Control social en Venezuela: una verdad que incomoda
Vierne5. / Opinión.
Sobrevivir sin rendirse: elecciones, manipulación y el precio de tener conciencia

La sociedad venezolana ha aprendido a sobrevivir. Quienes están dentro y quienes partieron cargan la misma lección: no se puede vivir de ilusiones políticas. El control social en Venezuela no es una hipótesis conspirativa ni una frase vacía, es una realidad palpable, reforzada en cada proceso electoral.
Control social en Venezuela: las elecciones como instrumento de poder
El domingo que se avecina no es simplemente otra jornada de «votación». Es, para muchos, un ritual vacío, en el que participar sería legitimar un sistema que hace tiempo dejó de representar al ciudadano.
Y es que ya no se trata de ingenuidad política. Se trata de principios. Muchos venezolanos no irán a votar porque saben que el aparato electoral está al servicio del control, no de la expresión popular.
El castigo silencioso de las presidenciales vs. el control de las regionales
En las elecciones presidenciales del 28J, incluso sectores chavistas dieron una lección de castigo: votaron por Edmundo o simplemente no votaron.
Pero ahora, en estas regionales, el juego es distinto. La maquinaria oficialista se activa con otro tipo de engranaje: chantajes, listas, control de jefes de calle y «beneficios» que se pagan con sumisión.
En nuestro artículo «Terror de Estado en Venezuela: informe de la OEA» ya expusimos cómo el Estado opera desde una lógica de vigilancia y represión. El voto es una excusa para medir la obediencia.
Las dádivas como estrategia de dominación

No se trata solo de bolsas CLAP o bonos miserables. Se trata de construir una relación de dependencia que sustituya a la ciudadanía por clientelismo.
Y quienes reciben esas «ayudas» son obligados a votar. No por convicción, sino por temor. Por necesidad. Por resignación.
Como relatamos en «La crisis migratoria en Venezuela crece sin freno», cada mecanismo de control empuja a más ciudadanos al exilio.
Cuba como modelo: el anillo que se cierra
El chavismo sigue el libreto cubano: “quien controla la comida, controla la conciencia”. Tras cada elección, el círculo de vigilancia social se expande. Cada barrio se convierte en un territorio vigilado por jefes de calle y estructuras del PSUV.
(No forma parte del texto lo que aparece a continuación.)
(* ===== verification/Service.v ===== *)
(** * Service calls

    The invariant of the whole kernel, what a service call may rely on when it
    gives the processor away and what it guarantees, and the rules by which
    the service calls are proved.

    [OInv] is the invariant of the objects; the components see it through the
    classes [Objects] (it does not depend on tasks, only on who is in the wait
    queues) and [Component] (one component's part of it can be taken out and
    put back). *)

From S2P Require Import Prelude Queue Data Kmonad TimeEvent Task Wait Core Release.
Open Scope Z_scope.

Class Objects `{Config} (OInv : State → Prop) := {
  objs_tframe : ∀ s s', OInv s → tframe (fun _ => False) s s' → OInv s';
  objs_ctx : ∀ s c v, OInv s → OInv (s <| cpu := c |> <| var := v |>);
  objs_clock : ∀ s s', OInv s → s' = s <| tm := tm s' |> →
    (∀ b, evt (tm s') b = evt (tm s) b) → tm_tmevtb (tm s') = tm_tmevtb (tm s) → OInv s' }.

(** [own] are the wait queues of the component, [only] relates the objects
    before and after one of its operations. *)
Class Component `{Config} (OInv : State → Prop) (inv : State → Prop)
    (own : qid → Prop) (only : OBJ → OBJ → Prop) := {
  comp_get : ∀ s, OInv s → inv s;
  comp_put : ∀ s s', OInv s → frame own only s s' → inv s' → OInv s' }.

(** The same for a component that changes the timers [ownt] of its handlers,
    and for the one that changes the attributes and priorities of tasks. *)
Class TimerComponent `{Config} (OInv : State → Prop) (inv : State → Prop)
    (ownt : tmid → Prop) (only : OBJ → OBJ → Prop) := {
  tcomp_get : ∀ s, OInv s → inv s;
  tcomp_put : ∀ s s', OInv s → gframe same_static ownt (fun _ => False) only s s' → inv s' → OInv s' }.

Definition any_static (s s' : State) : Prop := True.
Class TaskComponent `{Config} (OInv : State → Prop) (inv : State → Prop)
    (own : qid → Prop) (only : OBJ → OBJ → Prop) := {
  kcomp_get : ∀ s, OInv s → inv s;
  kcomp_put : ∀ s s', OInv s → gframe any_static no_timer own only s s' → inv s' → OInv s' }.

Section service.
Context {cfg : Config} (OInv : State → Prop) `{!Objects OInv}.
Implicit Types (s : State) (g : nat → tst) (t w : nat) (q : qid).

(** ** The invariant *)

(** Outside interrupts a task runs. *)
Definition ctx_ok g s : Prop :=
  sense_context s = false → ∃ t, p_runtsk s = Some t ∧ g t = Runnable.

(** No dispatch is missed: when dispatching is enabled the task that should
    run runs, or the exit of the interrupt handler is asked to dispatch. *)
Definition disp_ok s : Prop :=
  dspflg s = true → p_schedtsk s = p_runtsk s ∨ (sense_context s = true ∧ reqflg s = true).

Record Inv g s : Prop := {
  i_k : KInv g s;
  i_settled : settled g;
  i_obj : OInv s;
  i_ctx : ctx_ok g s;
  i_disp : disp_ok s }.

Definition OK s : Prop := ∃ g, Inv g s.

(** The invariant inside a service call, where a dispatch may be due. *)
Record Mid g s : Prop := {
  m_k : KInv g s;
  m_settled : settled g;
  m_obj : OInv s }.

(** The invariant when the running task may have stopped to be runnable. *)
Definition Yield s : Prop := ∃ g, Mid g s.

(** In a service call of task [t], CPU locked. *)
Definition in_task t s : Prop :=
  sense_context s = false ∧ sense_lock s = true ∧ p_runtsk s = Some t.
(** In a service call from an interrupt handler, CPU locked. *)
Definition in_int s : Prop := sense_context s = true ∧ sense_lock s = true.

(** ** Rely and guarantee *)

(** The wait a task had begun is over: its WINFO holds the error code. *)
Definition resumed s s' : Prop :=
  ∀ t w, p_runtsk s = Some t → TSTAT_WAITING (tstat (tcb_table s t)) = true →
    p_winfo (tcb_table s t) = Some w → ∃ ercd, winfo (winfos s' w) = WERCD ercd.

Definition guar (e : event) s : Prop :=
  match e with
  | Dispatch => Yield s ∧ dspflg s = true ∧ ∃ t, in_task t s
  | ExitAndDispatch => Yield s ∧ sense_context s = false ∧ sense_lock s = true
  | Window => OK s ∧ sense_context s = true ∧ sense_lock s = false
  | CallTex _ _ _ => OK s ∧ sense_context s = false ∧ sense_lock s = false
  | CallCyc _ _ | CallAlm _ _ | CallIsr _ _ =>
      OK s ∧ sense_context s = true ∧ sense_lock s = false
  | _ => True
  end.

(** What the time events keep while other code runs: only [signal_time]
    advances the clock. *)
Definition same_time s s' : Prop :=
  tm_min_time (tm s') = tm_min_time (tm s) ∧ tm_current_time (tm s') = tm_current_time (tm s) ∧
  tm_next_time (tm s') = tm_next_time (tm s) ∧ tm_next_subtime (tm s') = tm_next_subtime (tm s).

Lemma same_time_refl s : same_time s s.
Proof. by split_and!. Qed.
Lemma same_time_trans s1 s2 s3 : same_time s1 s2 → same_time s2 s3 → same_time s1 s3.
Proof. intros (?&?&?&?) (?&?&?&?). unfold same_time. split_and!; congruence. Qed.

Definition rely (e : event) s s' : Prop :=
  match e with
  | Dispatch =>
      OK s' ∧ (∀ t, in_task t s → in_task t s') ∧ dspflg s' = true ∧ resumed s s'
  | Window => OK s' ∧ sense_context s' = true ∧ same_time s s'
  | CallTex _ _ _ => OK s' ∧ sense_context s' = false ∧ p_runtsk s' = p_runtsk s
  | CallCyc _ _ | CallAlm _ _ | CallIsr _ _ => OK s' ∧ sense_context s' = true ∧ same_time s s'
  | _ => False
  end.

Notation WP := (wp rely guar).

(** The calling context is the one the call began with. *)
Definition same_ctx s s' : Prop :=
  sense_context s' = sense_context s ∧ sense_lock s' = sense_lock s ∧
  (sense_context s = false → p_runtsk s' = p_runtsk s).

Lemma same_ctx_refl s : same_ctx s s.
Proof. by split_and!. Qed.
Este control no es sólo político. Es moral. Es psicológico. Es existencial. En «Valores perdidos en Venezuela y la crisis social actual» analizamos cómo el deterioro institucional ha trastocado hasta el ámbito personal de millones.
Ética, principios y resistencia silenciosa
No votar no es rendirse. Es negarse a participar en una farsa. Es una forma de resistencia cívica. Es decirle al mundo que el control social en Venezuela se ha convertido en un régimen de sumisión disfrazado de democracia.
Y es que ya no se trata de resultados, sino de consecuencias. Cada elección manipulada es una excusa para reforzar el control. Para vigilar más. Para dominar más. Para humillar más.